O Ministério Público Estadual (MPE) ingressou com recurso para reverter a decisão que absolveu o caseiro Alex Roberto de Queiroz Silva das acusações de fraude processual e abuso de autoridade. Alex é réu confesso do homicídio do advogado Renato Nery, morto em julho de 2024, em Cuiabá.

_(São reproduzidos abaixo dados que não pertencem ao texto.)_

(** X4: a [RowField] that [RowField.__init__] builds carries the row's
    field name and units and the registry's type for the row's type tag;
    its scale and its offset are integers, its number and its accumulate
    flag are [None] or integers, whatever the cells of the row hold; the
    constructor yields nothing. *)
Theorem RowField_init_fields :
  forall (row : Row) (types : Types) (w w' : World A) (r : TypedField),
    RowField_init row types w = (w', Ok r) ->
    name (scaled r) = field_name row
    /\ _units (scaled r) = units row
    /\ types (field_type row) = Some (type_ r)
    /\ (exists z, _scale (scaled r) = PInt z)
    /\ (exists z, _offset (scaled r) = PInt z)
    /\ none_or_int (number r)
    /\ none_or_int (_is_accumulate (scaled r))
    /\ yielded w' = yielded w.
Proof. exact RowField_init_shape. Qed.

(** X5: when the type tag is known to the registry and none of the four
    numeric cells of the row is a float, [RowField.__init__] raises
    nothing, however malformed the cells are: it returns a field of the
    registry's type. *)
Theorem RowField_init_total :
  forall (row : Row) (types : Types) (type : FitType) (w : World A),
    types (field_type row) = Some type ->
    not_float (field_no row) = true ->
    not_float (scale row) = true ->
    not_float (offset row) = true ->
    not_float (accumulate row) = true ->
    exists w' r, RowField_init row types w = (w', Ok r) /\ type_ r = type.
Proof.
  intros row types type w Htype H1 H2 H3 H4. unfold RowField_init, bind.
  destruct (single_int_not_float _ w H1) as (w1 & no & ->).
  destruct (single_int_not_float _ w1 H2) as (w2 & sc & ->).
  destruct (single_int_not_float _ w2 H3) as (w3 & off & ->).
  destruct (single_int_not_float _ w3 H4) as (w4 & ac & ->).
  unfold TypedField_init. rewrite Htype. eexists _, _. split; reflexivity.
Qed.

(** *** [Zip] *)

Lemma nexts_length (gs : list Gen) :
  forall xs gs', nexts gs = Some (xs, gs') ->
                 List.length xs = List.length gs
                 /\ List.length gs' = List.length gs.
Proof.
  induction gs as [|g gs IH]; intros xs gs'; cbn [nexts].
  - intros H; inversion H; now split.
  - destruct (gen_next g) as [[x g']|]; [|discriminate].
    destruct (nexts gs) as [[ys r]|]; [|discriminate].
    intros H; inversion H; subst. destruct (IH ys r eq_refl) as [H1 H2].
    cbn [List.length]. now rewrite H1, H2.
Qed.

A decisão questionada foi assinada pelo juiz Francisco Ney Gaíva, da 14ª Vara Criminal, que considerou as acusações improcedentes. Segundo o magistrado, Alex não poderia responder por abuso de autoridade, já que não é agente público. O MPE, porém, argumenta que a lei prevê coautoria ou participação, lembrando que Alex teria agido em conjunto com o policial militar Heron Teixeira Pena Vieira, utilizando informações privilegiadas para executar o crime.
No recurso, o Ministério Público também contesta a absolvição pela fraude processual. O juiz entendeu que Alex queimou roupas e capacete usados no assassinato apenas em um ato de autodefesa, mas os promotores afirmam que ele foi além: trocou de celulares diversas vezes, monitorou o andamento da investigação e agiu para confundir os órgãos de apuração. Para o MPE, tais condutas configuram tentativa clara de induzir a erro a Justiça.
Apesar da absolvição parcial, Alex continua pronunciado a júri popular por homicídio qualificado, com agravantes de promessa de recompensa, perigo comum, dificuldade de defesa da vítima, idade avançada de Nery e participação em organização criminosa. O juiz também manteve sua prisão preventiva.
O PM Heron Vieira, apontado como mentor do assassinato, também será julgado por homicídio qualificado e participação em organização criminosa. As investigações da DHPP indicam que ele convenceu Alex a executar o crime mediante pagamento de R$ 200 mil.
Renato Nery, de 72 anos, foi alvejado na cabeça em frente ao próprio escritório, na Avenida Fernando Corrêa, em Cuiabá. Ele chegou a ser socorrido, mas não resistiu. O crime teria sido encomendado pelos empresários César Jorge Sechi e Julinere Goulart Bentos, presos em maio deste ano.
O casal mantinha uma disputa judicial com o advogado pela posse de terras avaliadas em mais de R$ 30 milhões em Novo São Joaquim, recebidas por Nery como pagamento de honorários.